The soaring white domes of the Sikh Temple of Sacramento, or “Gurdwara Sahib”, are a familiar sight to many West Sacramento residents. But for West Sacramento resident Parveen Kaur Tumber, the temple evokes family memories that extend back to the early days of the local Sikh community.
Thirty-four years ago, her grandfather, Vichitra Singh Sandhu, was one of the founding members of the temple. In June of 1983, this group of Sikh men purchased the land on Evergreen Avenue where the temple now sits. The temple became a meeting place for Sikhs to socialize, enjoy community meals, and venerate the Sri Guru Granth Sahib, the holy book of Sikhism.
The first ever copy of this scripture to be used at the West Sac temple was procured by another member of Parveen’s family: her father, Avtar Singh Dosanjh. In 1976, Dosanjh traveled back to India to purchase a copy of the holy book, which is always treated with great respect and carried on the head. The first leg of his journey home began with a flight from India to London, during which he held the 1430-page book on his head the entire time. In London, a fellow Sikh traveler approached him to suggest that he say a prayer and rest the book on his lap for the remainder of the journey. He heeded her advice, and was relieved to finally rest his fatigued arms.
That copy of the Sri Guru Granth Sahib was venerated at the West Sac temple for many years before being passed on to another temple. Today, Parveen still attends the Gurdwara regularly, now with her own spouse and children. “I love the sense of community and comfort. And now my kids love going there too.”
Having lived in the Bay area for a time, Parveen moved back to West Sacramento five years ago. Her experience as a member of the Sikh community here has been primarily positive. “In West Sac, there is a lot of awareness of who we are as Sikhs. We are very engaged in the community.”
“Seva”, or selfless service, is a key principle of the Sikh faith. The Gurdwara Sahib attracted media attention earlier this year when it opened its doors to hundreds of evacuees from the Oroville dam flooding. Parveen points out the temple’s community meals as another form of “seva”. They regularly feed the homeless as well as members of the congregation. “Nobody is turned away.”
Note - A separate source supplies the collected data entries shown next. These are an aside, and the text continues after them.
Definition resolveProxySettings (settings : ProxySettings)
  : ResolvedProxySettings :=
  let legacyProxy := normalizeProxyServer (proxyServer settings) in
  let allProxy := normalizeProxyServer (proxyAllServer settings) in
  let httpProxy :=
    or_else (or_else (normalizeProxyServer (proxyHttpServer settings))
               legacyProxy) allProxy in
  let httpsProxy :=
    or_else (or_else (normalizeProxyServer (proxyHttpsServer settings))
               legacyProxy) allProxy in
  {| httpProxy := httpProxy;
     httpsProxy := httpsProxy;
     allProxy := or_else allProxy legacyProxy;
     bypassRules := trimValue (Some (proxyBypassRules settings)) |}.

(** [parts.join(sep)] *)
Fixpoint joinWith (sep : jsstring) (parts : list jsstring) : jsstring :=
  match parts with
  | [] => []
  | [x] => x
  | x :: r => x ++ sep ++ joinWith sep r
  end.

Definition buildElectronProxyConfig (settings : ProxySettings)
  : ElectronProxyConfig :=
  if negb (proxyEnabled settings) then
    {| mode := direct; proxyRules := None; electronBypassRules := None |}
  else
    let resolved := resolveProxySettings settings in
    let rules := [] in
    let rules :=
      if truthy (httpProxy resolved)
      then rules ++ [js "http=" ++ httpProxy resolved] else rules in
    let rules :=
      if truthy (httpsProxy resolved)
      then rules ++ [js "https=" ++ httpsProxy resolved] else rules in
    let fallbackProxy :=
      or_else (or_else (allProxy resolved) (httpsProxy resolved))
        (httpProxy resolved) in
    let rules :=
      if truthy fallbackProxy then rules ++ [fallbackProxy] else rules in
    if bool_decide (length rules = 0) then
      {| mode := direct; proxyRules := None; electronBypassRules := None |}
    else
      {| mode := fixed_servers;
         proxyRules := Some (joinWith (js ";") rules);
         electronBypassRules :=
           if truthy (bypassRules resolved) then Some (bypassRules resolved)
           else None |}.
Lemma pages_agree_on_day_return_witness :
  exists qtd_return,
    StockDeepDive.calculate_returns ex_today (Some ex_prices)
    = Ok (Some (Dashboard.t_day_gain
                  (Dashboard.mk_tuple "A" (of_Z 60) (of_Z 121) (of_Z 110) (of_Z 110)
                     (Dashboard.pct_change (of_Z 121) (of_Z 110))
                     (Dashboard.pct_change (of_Z 121) (of_Z 110)))), qtd_return)
    /\ ((exists p, In p ex_prices /\ date p = ex_boundary) ->
        qtd_return
        = Some (Dashboard.t_quarterly_return
                  (Dashboard.mk_tuple "A" (of_Z 60) (of_Z 121) (of_Z 110) (of_Z 110)
                     (Dashboard.pct_change (of_Z 121) (of_Z 110))
                     (Dashboard.pct_change (of_Z 121) (of_Z 110))))).
Proof.
  apply (pages_agree_on_day_return ex_today ex_api ex_row ex_prices ex_boundary
           ex_p3 ex_p2 [ex_p1]); reflexivity.
Defined.
(** C7. Two passes over one table give the same sequence. For the
    colours the second pass starts from the module state that the first
    one left, and the four shared expression objects play no part in the
    result; for the scale increments every pass makes its own expression
    object, with [lastIndex] at 0, whatever the pass before did to
    its own. *)
Theorem extraction_twice (table : HTMLTableElement) (st : Regs) :
  (let (run1, st1) := getColorInfo table st in
   let (run2, _) := getColorInfo table st1 in
   run1 = run2 /\ yields (fst run1) = yields (fst run2))
  /\ (let (events1, li1) := enumerateScaleIncrements_run table in
      let (events2, _) := enumerateScaleIncrements_run table in
      events1 = events2
      /\ yields events1 = yields events2
      /\ events2 = fst (for_rows 0 (querySelectorAll_tr table) 0)).
Proof.
  split.
  - pose proof (for_columns_fst_state (getColorInfoColumn table)
                  (getColorInfoColumn_fst_state table) [1; 2; 3]) as E.
    unfold getColorInfo.
    destruct (for_columns _ [1; 2; 3] st) as [run1 st1] eqn:E1.
    specialize (E st st1). rewrite E1 in E.
    destruct (for_columns _ [1; 2; 3] st1) as [run2 st2].
    simpl in E. subst. now split.
  - unfold enumerateScaleIncrements_run.
    destruct (for_rows 0 (querySelectorAll_tr table) 0) as [events li].
    now repeat split.
Qed.

(** * Further properties *)

(** ** The matcher against the reading of the patterns *)

Lemma append_assoc (a b c : string) : (a ++ b) ++ c = a ++ (b ++ c).
Proof. induction a as [|x a IH]; simpl; [reflexivity | now rewrite IH]. Qed.

Lemma append_nil_r (a : string) : a ++ EmptyString = a.
Proof. induction a as [|x a IH]; simpl; [reflexivity | now rewrite IH]. Qed.

Lemma length_append (a b : string) :
  String.length (a ++ b) = String.length a + String.length b.
Proof. induction a as [|x a IH]; simpl; [reflexivity | now rewrite IH]. Qed.

Lemma substring_0_append (a b : string) :
  substring 0 (String.length a) (a ++ b) = a.
Proof.
  induction a as [|x a IH]; simpl.
  - now destruct b.
  - now rewrite IH.
Qed.

Lemma star_k_sound {A} (p : ascii -> bool) (k : string -> option A) :
  forall s x,
    star_k p s k = Some x ->
    exists m rest, s = m ++ rest /\ all_units p m = true /\ k rest = Some x.
Proof.
  induction s as [|c s IH]; intros x H; simpl in H.
  - exists EmptyString, EmptyString. auto.
  - destruct (p c) eqn:Pc.
    + destruct (star_k p s k) as [y|] eqn:E.
      * inversion H; subst y.
        destruct (IH x eq_refl) as (m & rest & -> & Hm & Hk).
        exists (String c m), rest. simpl. rewrite Pc, Hm. auto.
      * exists EmptyString, (String c s). auto.
    + exists EmptyString, (String c s). auto.
Qed.

(** When the matcher succeeds, what it took from the front of the input
    matches the expression. *)
Lemma match_k_sound {A} (r : regex) :
  forall (s : string) (k : string -> option A) (x : A),
    match_k r s k = Some x ->
    exists m rest, s = m ++ rest /\ Matches r m /\ k rest = Some x.
Proof.
  induction r as [p|r1 IH1 r2 IH2|r1 IH1|p]; intros s k x H; simpl in H.
  - destruct s as [|c s]; [discriminate|].
    destruct (p c) eqn:Pc; [|discriminate].
    exists (String c EmptyString), s. repeat split; auto.
    now constructor.
  - destruct (IH1 _ _ _ H) as (m1 & rest1 & -> & M1 & H1).
    destruct (IH2 _ _ _ H1) as (m2 & rest2 & -> & M2 & H2).
    exists (m1 ++ m2), rest2. rewrite append_assoc.
    repeat split; auto. now constructor.
  - destruct (match_k r1 s k) as [y|] eqn:E.
    + inversion H; subst y.
      destruct (IH1 _ _ _ E) as (m & rest & -> & M & Hk).
      exists m, rest. repeat split; auto. now constructor.
    + exists EmptyString, s. repeat split; auto. apply Matches_Opt_none.
  - destruct s as [|c s]; [discriminate|].
    destruct (p c) eqn:Pc; [|discriminate].
    destruct (star_k_sound p k s x H) as (m & rest & -> & Hm & Hk).
    exists (String c m), rest. repeat split; auto. now constructor.
Qed.

Lemma match_at_sound (r : regex) (s : string) (n : nat) :
  match_at r s = Some n -> Matches r (substring 0 n s).
Proof.
  unfold match_at.
  destruct (match_k r s (fun rest => Some rest)) as [rest|] eqn:E;
    [|discriminate].
  intros H; inversion H; subst n; clear H.
  destruct (match_k_sound r s _ _ E) as (m & rest' & -> & M & Hk).
  inversion Hk; subst rest'.
  rewrite length_append.
  replace (String.length m + String.length rest - String.length rest)
    with (String.length m) by lia.
  now rewrite substring_0_append.
Qed.

Lemma find_from_sound (r : regex) (s : string) : forall pos i n,
  find_from r s pos = Some (i, n) ->
  pos <= i /\ match_at r (drop (i - pos) s) = Some n.
Proof.
  induction s as [|c s IH]; intros pos i n; cbn [find_from].
  - destruct (match_at r EmptyString) as [m|] eqn:E; [|discriminate].
    intros H; inversion H; subst. rewrite Nat.sub_diag. auto.
  - destruct (match_at r (String c s)) as [m|] eqn:E.
    + intros H; inversion H; subst. rewrite Nat.sub_diag, drop_0. auto.
    + intros H. apply IH in H as [Hle Hm]. split; [lia|].
      replace (i - pos) with (S (i - S pos)) by lia. now rewrite drop_S.
Qed.

(** The leftmost match of an expression is a string that matches it. *)
Lemma first_match_Matches (r : regex) (s : string) :
  matches r s = true -> Matches r (first_match r s).
Proof.
  unfold matches, first_match, RegExp_exec. simpl (_ <? 0). rewrite drop_0.
  destruct (find_from r s 0) as [[i n]|] eqn:F; simpl; [|discriminate].
  intros _. apply find_from_sound in F as [_ F]. rewrite Nat.sub_0_r in F.
  rewrite substring_drop. now apply match_at_sound.
Qed.

(** A test that succeeds from some [lastIndex] would succeed from 0. *)
Lemma find_from_drop (r : regex) : forall k s pos,
  find_from r (drop k s) pos <> None -> find_from r s 0 <> None.
Proof.
  induction k as [|k IH]; intros s pos H.
  - rewrite drop_0 in H.
    assert (G : forall t p q, find_from r t p <> None ->
                              find_from r t q <> None).
    { induction t as [|c t IHt]; intros p q; cbn [find_from];
        destruct (match_at r _); try congruence. apply IHt. }
    now apply (G s pos 0).
  - destruct s as [|c s].
    + simpl in H. cbn [find_from] in *.
      destruct (match_at r EmptyString); congruence.
    + rewrite drop_S in H. apply IH in H. cbn [find_from].
      destruct (match_at r (String c s)); [congruence|].
      assert (G : forall t p q, find_from r t p <> None ->
                                find_from r t q <> None).
      { induction t as [|c' t IHt]; intros p q; cbn [find_from];
          destruct (match_at r _); try congruence. apply IHt. }
      now apply (G s 0 1).
Qed.

Lemma RegExp_test_matches (r : regex) (li : nat) (s : string) :
  fst (RegExp_test r li s) = true -> matches r s = true.
Proof.
  unfold RegExp_test, matches, RegExp_exec. simpl (_ <? 0). rewrite drop_0.
  destruct (String.length s <? li); [discriminate|].
  pose proof (find_from_drop r li s li) as D.
  destruct (find_from r (drop li s) li) as [[i n]|]; [|discriminate].
  intros _. destruct (find_from r s 0) as [[i' n']|]; [reflexivity|].
  exfalso. apply D; congruence.
Qed.

(** ** The constructor: which value decides a field *)

(** The fields after the loop, each by the last value classified for
    it. *)
Lemma for_of_fields
        (this : ColorInfo) (values : list (option string)) (st : Regs) :
  let final := fst (for_of this values st) in
  name final = name this
  /\ pms final =
       match last_of Pantone values with
       | Some s => Some (first_match pmsRe s)
       | None => pms this
       end
  /\ rgb final =
       match last_of RGB values with
       | Some s =>
           Some (map (fun x => JS.parseInt x None)
                     (JS.split_comma_space (first_match rgbRe s)))
       | None => rgb this
       end
  /\ hex final =
       match last_of Hexadecimal values with
       | Some s => Some (JS.parseInt (first_match hexRe s) (Some 16))
       | None => hex this
       end
  /\ sameAs final =
       match last_of Alias values with
       | Some s => Some (first_match sameAsRe s)
       | None => sameAs this
       end.
Proof.
  cbv zeta. revert this st.
  induction values as [|v values IH]; intros this st.
  - simpl. auto.
  - rewrite for_of_cons.
    destruct (IH (fst (visit this v st)) (snd (visit this v st)))
      as (Hn & Hp & Hr & Hh & Hs).
    rewrite Hn, Hp, Hr, Hh, Hs. clear IH Hn Hp Hr Hh Hs.
    cbn [last_of].
    destruct v as [s|].
    + rewrite visit_classify. cbn [fst].
      destruct (last_of Pantone values), (last_of RGB values),
        (last_of Hexadecimal values), (last_of Alias values);
        destruct (classify s) as [[]|]; simpl; auto 6.
    + simpl.
      destruct (last_of Pantone values), (last_of RGB values),
        (last_of Hexadecimal values), (last_of Alias values); auto 6.
Qed.
(** An entry due at one millisecond at the head; the clock reads 0, the
    wait on the entry's condition is ended by a wake-up. *)
Definition woken_world : World :=
  world_of {[ 1%nat := mkEntry 1000000 0 GST_CLOCK_ENTRY_SINGLE GST_CLOCK_OK true true ]}
    [1%nat] [quiet_step_at 0; mkEnv 0 0 1 []; quiet_step_at 0].

(** An entry due at 300100 ns at the head; the clock reads 100 ns, the
    sleep completes, and the clock reads 300100 ns. *)
Definition sleep_entry : GstClockEntryImpl :=
  mkEntry 300100 0 GST_CLOCK_ENTRY_SINGLE GST_CLOCK_OK true true.

Definition sleep_world : World :=
  world_of {[ 1%nat := sleep_entry ]} [1%nat]
    [quiet_step_at 100; quiet_step_at 0; quiet_step_at 0; quiet_step_at 300100;
     quiet_step_at 0].

(** A queue of two entries; the clock is disposed while the dispatcher
    waits for the head: [stopping] is set and both entries are
    unscheduled. *)
Definition disposed_world : World :=
  world_of
    {[ 1%nat := mkEntry 1000000 0 GST_CLOCK_ENTRY_SINGLE GST_CLOCK_OK true true;
       2%nat := mkEntry 2000000 0 GST_CLOCK_ENTRY_SINGLE GST_CLOCK_OK true true ]}
    [1%nat; 2%nat]
    [quiet_step_at 0;
     mkEnv 0 0 1 [EnvStop; EnvStatus 1 GST_CLOCK_UNSCHEDULED;
                  EnvStatus 2 GST_CLOCK_UNSCHEDULED];
     quiet_step_at 0].

(** ** Reasoning about computations *)

Lemma after_nil {A : Type} (o : Outcome A) : after [] o = o.
Proof. by destruct o. Qed.

Lemma after_after {A : Type} (t1 t2 : list Event) (o : Outcome A) :
  after t1 (after t2 o) = after (t1 ++ t2) o.
Proof. destruct o; cbn [after]; by rewrite app_assoc. Qed.

Lemma final_after {A : Type} (t : list Event) (o : Outcome A) : final (after t o) = final o.
Proof. by destruct o. Qed.

Lemma trace_after {A : Type} (t : list Event) (o : Outcome A) :
  trace (after t o) = t ++ trace o.
Proof. by destruct o. Qed.

Lemma after_ret_inv {A : Type} (t t' : list Event) (o : Outcome A) (a : A) (w : World) :
  after t o = Ret a w t' → ∃ t2, o = Ret a w t2 ∧ t' = t ++ t2.
Proof. destruct o; cbn [after]; [| discriminate]. intros [= -> -> <-]. eauto. Qed.

Lemma bind_ret_inv {A B : Type} (m : M A) (f : A → M B) (w w' : World) (b : B)
    (t : list Event) :
  (m ≫= f) w = Ret b w' t →
  ∃ a w1 t1 t2, m w = Ret a w1 t1 ∧ f a w1 = Ret b w' t2 ∧ t = t1 ++ t2.
Proof.
  unfold mbind, M_bind. destruct (m w) as [a w1 t1|e w1 t1]; [| discriminate].
  intros (t2 & H & ->)%after_ret_inv. by exists a, w1, t1, t2.
Qed.
(** X22: what [add_image_documents] sends for an image document is enough
    for [search] and for the citation: the description, content kind
    and file name come back, and the document is cited with its image
    path exactly when its content kind is image. *)
Theorem stored_image_is_retrievable (backends : Backends)
    (docs : list ImageDocument) (i : nat) (d : ImageDocument) (s : Store) :
  docs !! i = Some d →
  collection_add_fault backends (calls s)
    {| add_ids := image_doc_id <$> docs;
       add_documents := image_description <$> docs;
       add_metadatas := VectorStoreWrite.image_metadata_dict <$> docs |}
  = None →
  ∃ request meta,
    added (VectorStoreWrite.add_image_documents backends docs s).2
    = added s ++ [request]
    ∧ add_ids request !! i = Some (image_doc_id d)
    ∧ add_documents request !! i = Some (image_description d)
    ∧ add_metadatas request !! i = Some meta
    ∧ retrievable_as (image_description d) meta
        (imeta_content_type (image_metadata d))
        (imeta_source_file (image_metadata d))
        (if decide (imeta_content_type (image_metadata d) = IMAGE)
         then Some (imeta_image_path (image_metadata d)) else None).
Proof.
  intros Hi Hok.
  eexists _, (VectorStoreWrite.image_metadata_dict d).
  split; [|split; [|split; [|split]]].
  - destruct docs as [|d0 docs]; [done|].
    unfold VectorStoreWrite.add_image_documents,
      VectorStoreWrite.collection_add.
    by rewrite Hok.
  - simpl. by rewrite list_lookup_fmap, Hi.
  - simpl. by rewrite list_lookup_fmap, Hi.
  - simpl. by rewrite list_lookup_fmap, Hi.
  - intros dist.
    unfold VectorStore.make_result, VectorStoreWrite.image_metadata_dict.
    rewrite !lookup_insert_ne by done. rewrite lookup_singleton_eq. simpl.
    destruct (imeta_content_type (image_metadata d)) eqn:Hkind; simpl.
    + eexists _, _. split; [done|]. simpl.
      unfold ChatService.make_source. simpl.
      rewrite (lookup_insert_ne _ "image_path" "source_file") by done.
      rewrite lookup_insert_eq. simpl. by repeat split.
    + eexists _, _. split; [done|]. simpl.
      unfold ChatService.make_source. simpl.
      rewrite (lookup_insert_ne _ "image_path" "source_file") by done.
      rewrite !lookup_insert_eq. simpl. by repeat split.
Qed.

End StoredImages.

Section ReaderProofs.
Context `{FloatOps} (backends : Backends).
Community service plays a key role in Parveen’s life too. Since moving back to West Sacramento, she has earned a name for herself by serving on the City’s Planning Commission from 2014-2016. Currently, she serves as an Assembly-level Delegate for the Democratic Party. (Her wedding at the Gurdwara Sahib was also featured on an episode of the PBS Show Viewfinder called “Sikhs in America”, which won an Emmy in 2008 for Best Historic/Cultural Program.)
Parveen says that being Sikh comes with challenges too, including prejudice and even violence. She attributes some of this aggression to “post-9/11 bigotry” by those who use that tragedy as an excuse to target minority groups. Although Sikhism is a separate religion from Islam and Hinduism, many Sikhs feel that targeting any faith is wrong.
This issue of discrimination motivated Parveen to apply to law school in 2004. Today, her practice focuses on employment law, including cases of discrimination against South Asian and Middle Eastern communities. “We’re all brothers and sisters in this, and we’re all from a peaceful background.”
With a passion for fairness and equality that align strongly with Sikh core values, Parveen feels gratitude for all those who came before her and paved the way for her current vocation. “People like [my father and grandfather] did the work… so the foundation is there for the advocacy work I do now. Everything I do is in the shade of the trees they planted decades ago.”